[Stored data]
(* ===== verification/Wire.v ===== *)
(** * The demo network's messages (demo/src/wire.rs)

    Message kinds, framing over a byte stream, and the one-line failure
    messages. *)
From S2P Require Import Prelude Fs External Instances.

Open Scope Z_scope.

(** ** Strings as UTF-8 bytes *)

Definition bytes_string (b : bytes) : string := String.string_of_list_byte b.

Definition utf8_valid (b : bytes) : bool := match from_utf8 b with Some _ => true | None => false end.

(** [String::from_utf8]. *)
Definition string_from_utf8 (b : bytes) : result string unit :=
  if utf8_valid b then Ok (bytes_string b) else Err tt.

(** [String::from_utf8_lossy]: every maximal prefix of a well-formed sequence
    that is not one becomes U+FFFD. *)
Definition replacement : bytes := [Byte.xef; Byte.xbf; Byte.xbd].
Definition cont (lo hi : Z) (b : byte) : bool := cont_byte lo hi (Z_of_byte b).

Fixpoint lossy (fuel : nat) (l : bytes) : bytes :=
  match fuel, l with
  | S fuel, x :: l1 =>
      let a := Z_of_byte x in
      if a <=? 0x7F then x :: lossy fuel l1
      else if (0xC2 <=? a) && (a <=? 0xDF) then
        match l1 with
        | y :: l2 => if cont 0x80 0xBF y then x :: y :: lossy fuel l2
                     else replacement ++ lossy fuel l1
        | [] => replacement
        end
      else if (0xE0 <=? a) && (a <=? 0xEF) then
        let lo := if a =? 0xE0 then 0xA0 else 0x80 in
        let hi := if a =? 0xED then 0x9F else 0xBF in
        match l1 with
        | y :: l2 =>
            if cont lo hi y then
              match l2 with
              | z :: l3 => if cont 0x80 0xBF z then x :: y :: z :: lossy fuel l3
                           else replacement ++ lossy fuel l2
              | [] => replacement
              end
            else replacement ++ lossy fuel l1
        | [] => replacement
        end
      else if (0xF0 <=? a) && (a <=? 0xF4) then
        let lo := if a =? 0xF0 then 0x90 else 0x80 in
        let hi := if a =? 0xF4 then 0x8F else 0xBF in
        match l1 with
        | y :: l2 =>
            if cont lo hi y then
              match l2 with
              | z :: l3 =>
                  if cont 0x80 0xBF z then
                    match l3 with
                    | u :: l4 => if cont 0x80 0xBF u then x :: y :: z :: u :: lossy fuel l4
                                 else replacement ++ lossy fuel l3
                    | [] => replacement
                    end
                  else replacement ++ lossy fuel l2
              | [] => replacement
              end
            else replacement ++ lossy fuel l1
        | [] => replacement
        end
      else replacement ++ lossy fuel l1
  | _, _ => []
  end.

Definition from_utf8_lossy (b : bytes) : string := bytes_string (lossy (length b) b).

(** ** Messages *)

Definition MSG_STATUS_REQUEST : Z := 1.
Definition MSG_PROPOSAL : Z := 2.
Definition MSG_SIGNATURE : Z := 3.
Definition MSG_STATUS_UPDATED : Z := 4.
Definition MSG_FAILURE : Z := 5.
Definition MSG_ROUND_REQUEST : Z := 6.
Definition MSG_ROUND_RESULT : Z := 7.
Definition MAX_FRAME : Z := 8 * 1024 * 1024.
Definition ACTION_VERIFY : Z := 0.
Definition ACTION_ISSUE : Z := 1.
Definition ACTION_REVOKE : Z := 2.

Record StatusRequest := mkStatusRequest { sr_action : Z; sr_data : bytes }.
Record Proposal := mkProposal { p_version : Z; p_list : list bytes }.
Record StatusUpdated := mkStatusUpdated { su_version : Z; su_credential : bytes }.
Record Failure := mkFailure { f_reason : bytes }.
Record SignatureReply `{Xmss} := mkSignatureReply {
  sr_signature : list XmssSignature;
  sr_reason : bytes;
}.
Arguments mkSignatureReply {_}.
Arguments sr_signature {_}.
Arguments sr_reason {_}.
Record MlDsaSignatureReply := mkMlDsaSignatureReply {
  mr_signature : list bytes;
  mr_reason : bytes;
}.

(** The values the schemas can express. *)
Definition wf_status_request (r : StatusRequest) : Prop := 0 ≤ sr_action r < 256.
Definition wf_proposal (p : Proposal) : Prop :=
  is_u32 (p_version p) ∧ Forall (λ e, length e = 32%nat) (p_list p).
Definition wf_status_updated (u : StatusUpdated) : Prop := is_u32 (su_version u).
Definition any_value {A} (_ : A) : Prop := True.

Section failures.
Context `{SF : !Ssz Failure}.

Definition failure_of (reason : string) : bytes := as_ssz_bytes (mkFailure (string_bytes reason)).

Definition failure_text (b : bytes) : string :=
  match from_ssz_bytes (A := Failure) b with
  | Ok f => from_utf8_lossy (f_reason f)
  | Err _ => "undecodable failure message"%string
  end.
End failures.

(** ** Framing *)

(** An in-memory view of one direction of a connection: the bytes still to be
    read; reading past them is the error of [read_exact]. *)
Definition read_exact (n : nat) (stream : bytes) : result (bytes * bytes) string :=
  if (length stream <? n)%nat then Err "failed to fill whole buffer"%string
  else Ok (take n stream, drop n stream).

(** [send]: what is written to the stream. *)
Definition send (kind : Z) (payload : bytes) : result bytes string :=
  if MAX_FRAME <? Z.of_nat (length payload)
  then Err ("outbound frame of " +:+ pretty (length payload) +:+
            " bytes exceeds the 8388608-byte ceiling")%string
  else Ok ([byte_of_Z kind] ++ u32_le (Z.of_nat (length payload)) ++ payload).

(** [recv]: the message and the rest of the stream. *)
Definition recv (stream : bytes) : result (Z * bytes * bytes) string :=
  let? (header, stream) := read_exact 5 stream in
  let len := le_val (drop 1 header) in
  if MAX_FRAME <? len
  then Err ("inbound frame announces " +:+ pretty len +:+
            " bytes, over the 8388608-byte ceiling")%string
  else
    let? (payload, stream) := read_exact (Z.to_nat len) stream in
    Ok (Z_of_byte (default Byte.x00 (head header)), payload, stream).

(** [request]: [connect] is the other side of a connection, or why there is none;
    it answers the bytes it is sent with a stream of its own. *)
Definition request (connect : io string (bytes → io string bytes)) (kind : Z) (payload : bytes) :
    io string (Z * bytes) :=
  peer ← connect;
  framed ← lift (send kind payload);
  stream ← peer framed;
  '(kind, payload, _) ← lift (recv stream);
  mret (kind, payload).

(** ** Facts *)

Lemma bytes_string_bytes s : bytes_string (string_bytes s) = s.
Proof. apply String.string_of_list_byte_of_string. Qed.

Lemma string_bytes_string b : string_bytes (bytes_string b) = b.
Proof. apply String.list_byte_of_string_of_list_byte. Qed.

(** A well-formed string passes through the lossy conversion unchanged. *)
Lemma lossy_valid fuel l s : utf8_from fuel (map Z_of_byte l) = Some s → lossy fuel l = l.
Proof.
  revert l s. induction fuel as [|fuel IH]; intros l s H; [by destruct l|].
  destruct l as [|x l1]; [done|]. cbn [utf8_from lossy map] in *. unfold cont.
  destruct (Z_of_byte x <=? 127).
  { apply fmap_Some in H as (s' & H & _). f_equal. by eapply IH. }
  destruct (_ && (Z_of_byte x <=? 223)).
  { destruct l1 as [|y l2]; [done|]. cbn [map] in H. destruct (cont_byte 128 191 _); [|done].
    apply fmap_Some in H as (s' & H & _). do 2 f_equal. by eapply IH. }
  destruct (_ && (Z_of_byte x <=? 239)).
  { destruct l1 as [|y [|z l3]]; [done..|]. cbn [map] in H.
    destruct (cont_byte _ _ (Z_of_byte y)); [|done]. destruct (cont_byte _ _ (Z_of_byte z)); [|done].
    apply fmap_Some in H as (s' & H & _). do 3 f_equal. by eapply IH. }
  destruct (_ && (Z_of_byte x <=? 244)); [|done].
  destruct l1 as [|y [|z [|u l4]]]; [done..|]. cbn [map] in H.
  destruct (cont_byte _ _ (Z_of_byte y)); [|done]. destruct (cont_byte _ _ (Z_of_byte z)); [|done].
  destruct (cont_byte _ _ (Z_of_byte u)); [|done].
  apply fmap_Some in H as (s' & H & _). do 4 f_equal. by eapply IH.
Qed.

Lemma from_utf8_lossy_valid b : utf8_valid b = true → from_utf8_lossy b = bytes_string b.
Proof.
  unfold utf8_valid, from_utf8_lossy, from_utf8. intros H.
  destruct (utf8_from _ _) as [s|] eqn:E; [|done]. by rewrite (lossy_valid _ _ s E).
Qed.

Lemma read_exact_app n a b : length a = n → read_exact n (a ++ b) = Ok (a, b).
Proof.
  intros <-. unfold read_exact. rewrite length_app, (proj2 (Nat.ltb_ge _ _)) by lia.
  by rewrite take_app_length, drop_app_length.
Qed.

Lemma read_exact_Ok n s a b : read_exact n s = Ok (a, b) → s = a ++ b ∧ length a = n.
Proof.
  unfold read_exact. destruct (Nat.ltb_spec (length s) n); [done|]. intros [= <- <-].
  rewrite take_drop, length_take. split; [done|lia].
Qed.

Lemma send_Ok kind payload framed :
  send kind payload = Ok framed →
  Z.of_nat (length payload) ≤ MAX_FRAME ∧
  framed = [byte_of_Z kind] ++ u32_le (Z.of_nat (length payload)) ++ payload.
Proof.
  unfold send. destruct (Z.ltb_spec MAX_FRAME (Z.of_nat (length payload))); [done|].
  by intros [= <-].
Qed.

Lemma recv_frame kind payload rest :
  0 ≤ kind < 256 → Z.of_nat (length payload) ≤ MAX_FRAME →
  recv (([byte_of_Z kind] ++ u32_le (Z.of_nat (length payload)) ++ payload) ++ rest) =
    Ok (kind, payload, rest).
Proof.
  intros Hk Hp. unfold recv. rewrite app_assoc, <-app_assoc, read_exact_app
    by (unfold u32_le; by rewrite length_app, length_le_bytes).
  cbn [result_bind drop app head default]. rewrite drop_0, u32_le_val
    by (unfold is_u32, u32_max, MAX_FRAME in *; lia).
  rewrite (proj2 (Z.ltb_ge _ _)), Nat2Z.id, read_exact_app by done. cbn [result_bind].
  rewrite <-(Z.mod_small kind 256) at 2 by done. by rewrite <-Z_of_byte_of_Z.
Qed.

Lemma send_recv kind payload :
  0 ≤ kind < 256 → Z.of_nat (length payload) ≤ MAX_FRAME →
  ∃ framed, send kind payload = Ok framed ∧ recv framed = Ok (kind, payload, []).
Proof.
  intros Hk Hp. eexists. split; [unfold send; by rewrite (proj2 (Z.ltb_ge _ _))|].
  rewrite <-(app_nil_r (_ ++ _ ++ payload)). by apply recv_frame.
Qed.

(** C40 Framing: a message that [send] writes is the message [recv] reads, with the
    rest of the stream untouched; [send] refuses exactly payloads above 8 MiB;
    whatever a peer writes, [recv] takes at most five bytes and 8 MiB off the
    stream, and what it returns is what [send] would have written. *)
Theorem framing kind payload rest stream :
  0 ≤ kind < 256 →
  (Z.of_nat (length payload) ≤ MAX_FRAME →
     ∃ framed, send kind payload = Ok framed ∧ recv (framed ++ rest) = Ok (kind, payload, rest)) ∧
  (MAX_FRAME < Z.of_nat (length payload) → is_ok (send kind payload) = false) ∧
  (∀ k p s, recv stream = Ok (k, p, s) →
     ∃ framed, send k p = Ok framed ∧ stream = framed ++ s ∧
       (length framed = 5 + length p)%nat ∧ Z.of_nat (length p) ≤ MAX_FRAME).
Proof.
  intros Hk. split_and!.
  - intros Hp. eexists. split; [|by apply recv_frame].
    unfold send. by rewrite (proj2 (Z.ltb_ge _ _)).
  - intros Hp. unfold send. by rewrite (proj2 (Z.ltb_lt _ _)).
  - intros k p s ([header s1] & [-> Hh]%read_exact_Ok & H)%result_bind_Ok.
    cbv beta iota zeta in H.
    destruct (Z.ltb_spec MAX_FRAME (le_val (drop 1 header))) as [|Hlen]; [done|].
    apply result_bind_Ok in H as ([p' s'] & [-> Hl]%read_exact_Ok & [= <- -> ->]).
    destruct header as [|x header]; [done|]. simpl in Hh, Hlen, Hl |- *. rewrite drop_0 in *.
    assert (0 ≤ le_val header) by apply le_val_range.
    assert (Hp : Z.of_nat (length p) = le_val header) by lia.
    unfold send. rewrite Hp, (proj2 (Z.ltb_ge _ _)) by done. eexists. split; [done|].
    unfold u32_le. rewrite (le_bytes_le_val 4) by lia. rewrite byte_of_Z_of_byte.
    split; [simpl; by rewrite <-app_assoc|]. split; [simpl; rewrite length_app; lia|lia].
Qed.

• TO DO
Could you restate, word for word, the lines above from the one with "Lemma read_exact_app n" to the one with "by (unfold is_u32, u32_max, MAX_FRAME", both included?

• PROBLEM SOLUTION
Lemma read_exact_app n a b : length a = n → read_exact n (a ++ b) = Ok (a, b).
Proof.
  intros <-. unfold read_exact. rewrite length_app, (proj2 (Nat.ltb_ge _ _)) by lia.
  by rewrite take_app_length, drop_app_length.
Qed.

Lemma read_exact_Ok n s a b : read_exact n s = Ok (a, b) → s = a ++ b ∧ length a = n.
Proof.
  unfold read_exact. destruct (Nat.ltb_spec (length s) n); [done|]. intros [= <- <-].
  rewrite take_drop, length_take. split; [done|lia].
Qed.

Lemma send_Ok kind payload framed :
  send kind payload = Ok framed →
  Z.of_nat (length payload) ≤ MAX_FRAME ∧
  framed = [byte_of_Z kind] ++ u32_le (Z.of_nat (length payload)) ++ payload.
Proof.
  unfold send. destruct (Z.ltb_spec MAX_FRAME (Z.of_nat (length payload))); [done|].
  by intros [= <-].
Qed.

Lemma recv_frame kind payload rest :
  0 ≤ kind < 256 → Z.of_nat (length payload) ≤ MAX_FRAME →
  recv (([byte_of_Z kind] ++ u32_le (Z.of_nat (length payload)) ++ payload) ++ rest) =
    Ok (kind, payload, rest).
Proof.
  intros Hk Hp. unfold recv. rewrite app_assoc, <-app_assoc, read_exact_app
    by (unfold u32_le; by rewrite length_app, length_le_bytes).
  cbn [result_bind drop app head default]. rewrite drop_0, u32_le_val
    by (unfold is_u32, u32_max, MAX_FRAME in *; lia).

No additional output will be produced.